Until, one day, a lone Java developer had an idea.
“Why don’t we ditch Dyploma and use Kubernetes instead?”, he said. “I’ve read that it’s the best thing since sliced bread.” And the infrastructure developers just stared.
Show me the money
Every Kubernetes blog post that respects itself shows off some numbers and yaml files.
We have no yaml files to show you, but we do respect ourselves, so here are some numbers:
Machines managed: 2000
Services running on the managed machines: 2500
Unique types of services: 150
Machines managed: 1600
Services running on the managed machines: 7500
Unique types of services: 400
Kubernetes deployments: 2300
Since you’ve read up to here, we’ll assume that you’re interested in getting some insights around building a deployment system (vs yet more Kubernetes tips & tricks), so we’ll give you some of our inputs:
- We wanted flexibility AND simplicity. This isn’t cheap. If you want developers to “just write code”, you’ll have to have other developers “just write infra”.

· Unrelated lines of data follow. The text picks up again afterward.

(** *** The interface's renderer *)

(** [UiRenderer::init]; the members of the renderer have their owner's name
    before them. *)
Definition ui_init (font : bool) : M bool :=
  create mUi_mMaterial KMaterial [];;
  create mUi_mMaterialInstance KInstance [mUi_mMaterial];;
  if negb font then sm_ret false
  else
    create mUi_mAtlas KTexture [];;
    method mUi_mAtlas "setImage" [] Plain;;
    method mUi_mMaterialInstance "setParameter" [mUi_mAtlas] Plain;;
    create mUi_mVertexBuffer KVertexBuffer [];;
    create mUi_mIndexBuffer KIndexBuffer [];;
    create mUi_mScene KScene [];;
    create mUi_mView KView [];;
    method mUi_mView "setScene" [mUi_mScene] Plain;;
    method mUi_mView "setBlendMode" [] Plain;;
    method mUi_mView "setPostProcessingEnabled" [] Plain;;
    method mUi_mView "setShadowingEnabled" [] Plain;;
    create mUi_mCameraEntity KEntity [];;
    create mUi_mCamera KCamera [mUi_mCameraEntity];;
    method mUi_mView "setCamera" [mUi_mCamera] Plain;;
    create mUi_mRenderable KEntity [];;
    bind_renderable mUi_mRenderable
      [mUi_mMaterialInstance; mUi_mVertexBuffer; mUi_mIndexBuffer];;
    method mUi_mScene "addEntity" [mUi_mRenderable] Plain;;
    sm_ret true.

(** [UiRenderer::setViewport]. *)
Definition ui_setViewport (width height : Z) : M () :=
  if (width <=? 0) || (height <=? 0) then sm_ret tt
  else
    method mUi_mView "setViewport" [] (Viewport width height);;
    method mUi_mCamera "setProjection" []
      (Ortho f64_zero (f64_of_Z width) (f64_of_Z height) f64_zero f64_zero (f64_of_Z 1)).

(** [UiRenderer::end], as the objects it uploads to and draws from: [quads] when
    the frame has any, [changed] when the range to draw is not the last one. *)
Definition ui_end (quads changed : bool) : M () :=
  (if quads then
     method mUi_mVertexBuffer "setBufferAt" [] Plain;;
     method mUi_mIndexBuffer "setBuffer" [] Plain
   else sm_ret tt);;
  if changed then
    method mUi_mRenderable "setGeometryAt" [mUi_mVertexBuffer; mUi_mIndexBuffer] Plain
  else sm_ret tt.

(** [UiRenderer::destroy]; [engine->destroy] of an entity releases what it is
    drawn with. *)
Definition ui_destroy : M () :=
  method mUi_mScene "remove" [mUi_mRenderable] Plain;;
  bind_renderable mUi_mRenderable [];;
  destroy mUi_mRenderable;;
  destroy mUi_mCamera;;
  destroy mUi_mCameraEntity;;
  destroy mUi_mView;;
  destroy mUi_mScene;;
  destroy mUi_mVertexBuffer;;
  destroy mUi_mIndexBuffer;;
  destroy mUi_mAtlas;;
  destroy mUi_mMaterialInstance;;
  destroy mUi_mMaterial.

(** *** The application *)

Definition kNearPlane : double := lit64 1 10.
Definition kFarPlane : double := f64_of_Z 1000.
Definition kVerticalFovDegrees : double := f64_of_Z 60.
(* ===== verification/SceneSpec.v ===== *)
(** * The scene and the engine's objects: theorems

    The scene of [Scene] keeps the rules of the engine's interface in every
    history, leaves nothing behind when it is torn down, and shows what the
    scene of [Application] says it shows. *)

From Stdlib Require Import ZArith Lia Strings.String Floats.SpecFloat.
From stdpp Require Import base list option gmap strings.
From S2P Require Import Prelude Float32 Snapshot Terrain Character Camera Engine Mesh Sky Scene.
From S2P Require Application.

Open Scope Z_scope.

Section SceneSpec.
Context `{HLibm : Libm} `{HMath : FilamentMath} `{HGeo : FilamentGeometry} `{HMat : FilamentMatrix}.
Local Open Scope sm_scope.

(** ** What a piece does *)

(** From any trace and the next name [n], [m] returns [a], makes the calls
    [cs] and leaves the next name [n']. *)
Definition does {A} (m : SM Engine A) (n : Handle) (a : A) (cs : list Call) (n' : Handle) : Prop :=
  forall calls, m (mkEngine calls n) = (a, mkEngine (calls ++ cs) n').

Lemma does_ret {A} (a : A) n : does (sm_ret a) n a [] n.
Proof. intros calls. by rewrite app_nil_r. Qed.

Lemma does_bind {A B} (m : SM Engine A) (f : A -> SM Engine B) n a cs n1 b cs' n' :
  does m n a cs n1 -> does (f a) n1 b cs' n' -> does (sm_bind m f) n b (cs ++ cs') n'.
Proof. intros Hm Hf calls. unfold sm_bind. by rewrite Hm, Hf, <- app_assoc. Qed.

Lemma does_emit c n : does (emit c) n tt [c] n.
Proof. done. Qed.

- Deployment systems are built for users. Bring the users onboard for the ride if you’re building one.
- Use the terminology of the system you’re relying on. If it’s called a pod, call it a pod. Don’t call it a FLDSMDFR. We called a “deployment” a “service”. Don’t.
- Kubernetes is complicated. So is your runtime context (at least when you’re big). The challenge is in using the former to contain the latter, while simplifying it for the users. This means that the user should be able to say the absolute minimum and get sane defaults, but also be able to override everything in the runtime without having to speak any Kubernetes. Simple, right?
- Protect yourself. People will make mistakes. They will put the SVN version number in the replicas field. And you will cry.
Looking forward, this is what we’re working on these days:
- Horizontal autoscaling. Because after you’re done migrating, you start optimising. And you want it simple enough for devs to “click here”.
- Deployment A/B testing. All the levers are there, but you have to build them into a usable tool.
- Requests, limits and “let me set that for you”. Because they don’t necessarily mean what you think they mean.
- Jobs. Because crons are running wild and it doesn’t hurt us now, but only because we’re not looking.
- Exposing cost to owners. Because nothing is free, not even your own bare metal.
- Open Source. Because the world needs this.